## Task statement:
Would you return every line of the listing below that has "literal" in it?

## Provided records:

(** * hass-miwifi: the Luci client and the self check

    A shallow embedding of [custom_components/miwifi/luci.py] (the session
    manager, the request dispatcher and the credential hasher) and of
    [custom_components/miwifi/self_check.py] (the capability sweep), with the
    properties of both that the specification states.

    Conventions.
    - A Python [str] is a [string] holding its UTF-8 encoding, so that
      [key.encode()] is the byte sequence of the string itself.
    - A Python object decoded from JSON is a [value]; [None] is [VNone].
    - A coroutine is a state transformer: it takes the state it starts from
      and gives back its outcome ([Ok] or [Raise]) with the state it leaves.
      Awaiting one after another is composing them. *)

From Stdlib Require Import ZArith NArith List String Ascii Bool Lia.
From Stdlib Require Import DecimalString HexadecimalString.
From Stdlib Require DecimalZ HexadecimalFacts HexadecimalPos HexadecimalN.
From Stdlib Require Import Floats.PrimFloat.
Import ListNotations.

Local Open Scope list_scope.
Local Open Scope string_scope.
Set Warnings "-register-all".

(** ** Characters that a string literal cannot hold *)

Definition nl : string := String (ascii_of_nat 10) EmptyString.
Definition dq : string := String (ascii_of_nat 34) EmptyString.

(** ** hashlib.sha1 (FIPS 180-4), on bytes held as [Z] *)

Module Hashlib.
Local Open Scope Z_scope.

Definition wrap32 (x : Z) : Z := x mod 2 ^ 32.

Definition rotl (n x : Z) : Z :=
  wrap32 (Z.lor (Z.shiftl x n) (Z.shiftr x (32 - n))).

Definition not32 (x : Z) : Z := Z.lxor x 0xFFFFFFFF.

(** [n] bytes of [x], most significant first. *)
Definition be_bytes (n : nat) (x : Z) : list Z :=
  map (fun i => Z.shiftr x (8 * Z.of_nat i) mod 256) (rev (seq 0 n)).

Definition pad (msg : list Z) : list Z :=
  let len := Z.of_nat (List.length msg) in
  (msg ++ [0x80] ++ repeat 0 (Z.to_nat ((55 - len) mod 64))
       ++ be_bytes 8 (8 * len))%list.

Fixpoint words (bs : list Z) : list Z :=
  match bs with
  | b0 :: b1 :: b2 :: b3 :: rest =>
      (b0 * 2 ^ 24 + b1 * 2 ^ 16 + b2 * 2 ^ 8 + b3) :: words rest
  | _ => []
  end.

Fixpoint blocks (fuel : nat) (ws : list Z) : list (list Z) :=
  match fuel, ws with
  | S k, _ :: _ => firstn 16 ws :: blocks k (skipn 16 ws)
  | _, _ => []
  end.

(** The message schedule, newest word first: [recent] holds W[t-1], W[t-2], ... *)
Fixpoint expand (n : nat) (recent : list Z) : list Z :=
  match n with
  | O => recent
  | S k =>
      let x := Z.lxor (Z.lxor (nth 2 recent 0) (nth 7 recent 0))
                      (Z.lxor (nth 13 recent 0) (nth 15 recent 0)) in
      expand k (rotl 1 x :: recent)
  end.

Definition schedule (block : list Z) : list Z := rev (expand 64 (rev block)).

Definition f (t : nat) (b c d : Z) : Z :=
  if (t <? 20)%nat then Z.lor (Z.land b c) (Z.land (not32 b) d)
  else if (t <? 40)%nat then Z.lxor (Z.lxor b c) d
  else if (t <? 60)%nat then
    Z.lor (Z.lor (Z.land b c) (Z.land b d)) (Z.land c d)
  else Z.lxor (Z.lxor b c) d.

Definition K (t : nat) : Z :=
  if (t <? 20)%nat then 0x5A827999
  else if (t <? 40)%nat then 0x6ED9EBA1
  else if (t <? 60)%nat then 0x8F1BBCDC
  else 0xCA62C1D6.

Definition state : Type := Z * Z * Z * Z * Z.

Definition round (h : state) (tw : nat * Z) : state :=
  let '(a, b, c, d, e) := h in
  let '(t, w) := tw in
  (wrap32 (rotl 5 a + f t b c d + e + K t + w), a, rotl 30 b, c, d).

Definition compress (h : state) (block : list Z) : state :=
  let '(h0, h1, h2, h3, h4) := h in
  let '(a, b, c, d, e) :=
    fold_left round (combine (seq 0 80) (schedule block)) h in
  (wrap32 (h0 + a), wrap32 (h1 + b), wrap32 (h2 + c), wrap32 (h3 + d),
   wrap32 (h4 + e)).

Definition initial : state :=
  (0x67452301, 0xEFCDAB89, 0x98BADCFE, 0x10325476, 0xC3D2E1F0).

Definition digest (msg : list Z) : list Z :=
  let ws := words (pad msg) in
  let '(h0, h1, h2, h3, h4) :=
    fold_left compress (blocks (List.length ws) ws) initial in
  (be_bytes 4 h0 ++ be_bytes 4 h1 ++ be_bytes 4 h2 ++ be_bytes 4 h3
     ++ be_bytes 4 h4)%list.

Definition hex_digit (d : Z) : ascii :=
  match String.get (Z.to_nat d) "0123456789abcdef" with
  | Some c => c
  | None => "0"%char
  end.

Fixpoint hex_of_bytes (bs : list Z) : string :=
  match bs with
  | [] => EmptyString
  | b :: rest =>
      String (hex_digit (b / 16)) (String (hex_digit (b mod 16)) (hex_of_bytes rest))
  end.

(** [key.encode()]: the bytes of a string. *)
Definition encode (s : string) : list Z :=
  map (fun a => Z.of_N (N_of_ascii a)) (list_ascii_of_string s).

Definition hexdigest (msg : list Z) : string := hex_of_bytes (digest msg).
End Hashlib.

(** ** Python objects, exceptions and outcomes *)

(** What [json.loads] can return, and what the client stores of it. *)
Inductive value : Type :=
| VNone
| VBool (b : bool)
| VInt (z : Z)
| VFloat (x : float)
| VStr (s : string)
| VList (items : list value)
| VDict (items : list (string * value)).

(** The exception classes that the two modules raise, catch or let through. *)
Inductive exn : Type :=
| LuciError
| LuciConnectionException
| LuciTokenException
| HTTPError
| JSONDecodeError
| UnicodeDecodeError
| TypeError
| KeyError
| AttributeError
| RuntimeError.

(** Modelled from the spec: [exceptions.py] is not among the sources. The
    spec's taxonomy has the connection error and the token error as the two
    kinds of [LuciError], the class the sweep catches. *)
Definition isinstance_LuciError (e : exn) : bool :=
  match e with
  | LuciError | LuciConnectionException | LuciTokenException => true
  | _ => false
  end.
(** * usaon-benefit-tool: the survey data model and its project routes

    A shallow embedding of [usaon_benefit_tool/models/tables.py] (the
    SQLAlchemy declarative classes, kept as data so that every class below
    can be read next to its Python original) and of
    [usaon_benefit_tool/routes/project/__init__.py], together with the
    properties the specification states about them. *)

From stdpp Require Import base option list gmap strings fin_maps.
From Stdlib Require Import ZArith QArith Lia.

Open Scope string_scope.
Open Scope list_scope.
Open Scope Z_scope.

(** ** Values and rows *)

(** A Python/SQL value held by a column attribute.  SQL [NULL] (Python
    [None]) is the absence of the key in a row. *)
Inductive value :=
  | VInt (z : Z)
  | VStr (s : string)
  | VBool (b : bool)
  | VTime (t : Z).

#[global] Instance value_eq_dec : EqDecision value.
Proof. solve_decision. Defined.

(** A row (equally: the keyword arguments of a model constructor) maps
    column names to values; a database maps table names to their rows, in
    insertion order. *)
Abbreviation Row := (gmap string value).
Abbreviation Database := (gmap string (list (gmap string value))).

Definition table (db : Database) (t : string) : list Row :=
  default [] (db !! t).

(** ** Column and class declarations *)

Inductive coltype :=
  | Integer
  | SmallInteger
  | String_ (length : option nat)
  | Boolean
  | DateTime
  | Enum (enum_class : string).

(** The text of a [CheckConstraint], parsed: comparisons of a column with an
    integer literal, joined by [and]. *)
Inductive cmpop := OpGt | OpGe | OpLt | OpLe.

Inductive sqlexpr :=
  | SqlCmp (col : string) (op : cmpop) (lit : Z)
  | SqlAnd (a b : sqlexpr).

(** The [default=] argument of a column: a scalar, or one of the two
    callables the module uses. *)
Inductive coldefault :=
  | Scalar (v : value)
  | Callable_current_user_id     (* lambda: current_user.id *)
  | Callable_datetime_now.       (* datetime.now *)

(** The positional and keyword arguments of [Column(...)] after the type. *)
Inductive colarg :=
  | ForeignKey (target_table target_column : string)
  | CheckConstraint (sqltext : sqlexpr) (name : string)
  | primary_key (b : bool)
  | autoincrement (b : bool)
  | nullable (b : bool)
  | unique (b : bool)
  | index (b : bool)
  | default_ (d : coldefault).

Record Column := column {
  col_name : string;
  col_type : coltype;
  col_args : list colarg;
}.

Inductive tablearg :=
  | UniqueConstraint (cols : list string)
  | Index (name : string) (cols : list string) (is_unique : bool).

(** [relationship('Target', back_populates=..., cascade=...)]. *)
Record Relationship := relationship {
  rel_argument : string;
  rel_back_populates : option string;
  rel_cascade : option string;
}.

(** The entries of [__mapper_args__]. *)
Inductive mapperarg :=
  | polymorphic_identity (v : value)
  | polymorphic_on (col : string).

(** A mapped class.  [columns] are the class's own columns; those of its
    mixins are added by [all_columns].  [properties] maps the name of a
    [@property] to the attribute its body returns. *)
Record Model := {
  classname : string;
  bases : list string;
  tablename : string;
  table_args : list tablearg;
  mapper_args : list mapperarg;
  columns : list Column;
  relationships : list (string * Relationship);
  properties : list (string * string);
}.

## Result of this exercise:
(** ** Characters that a string literal cannot hold *)
    integer literal, joined by [and]. *)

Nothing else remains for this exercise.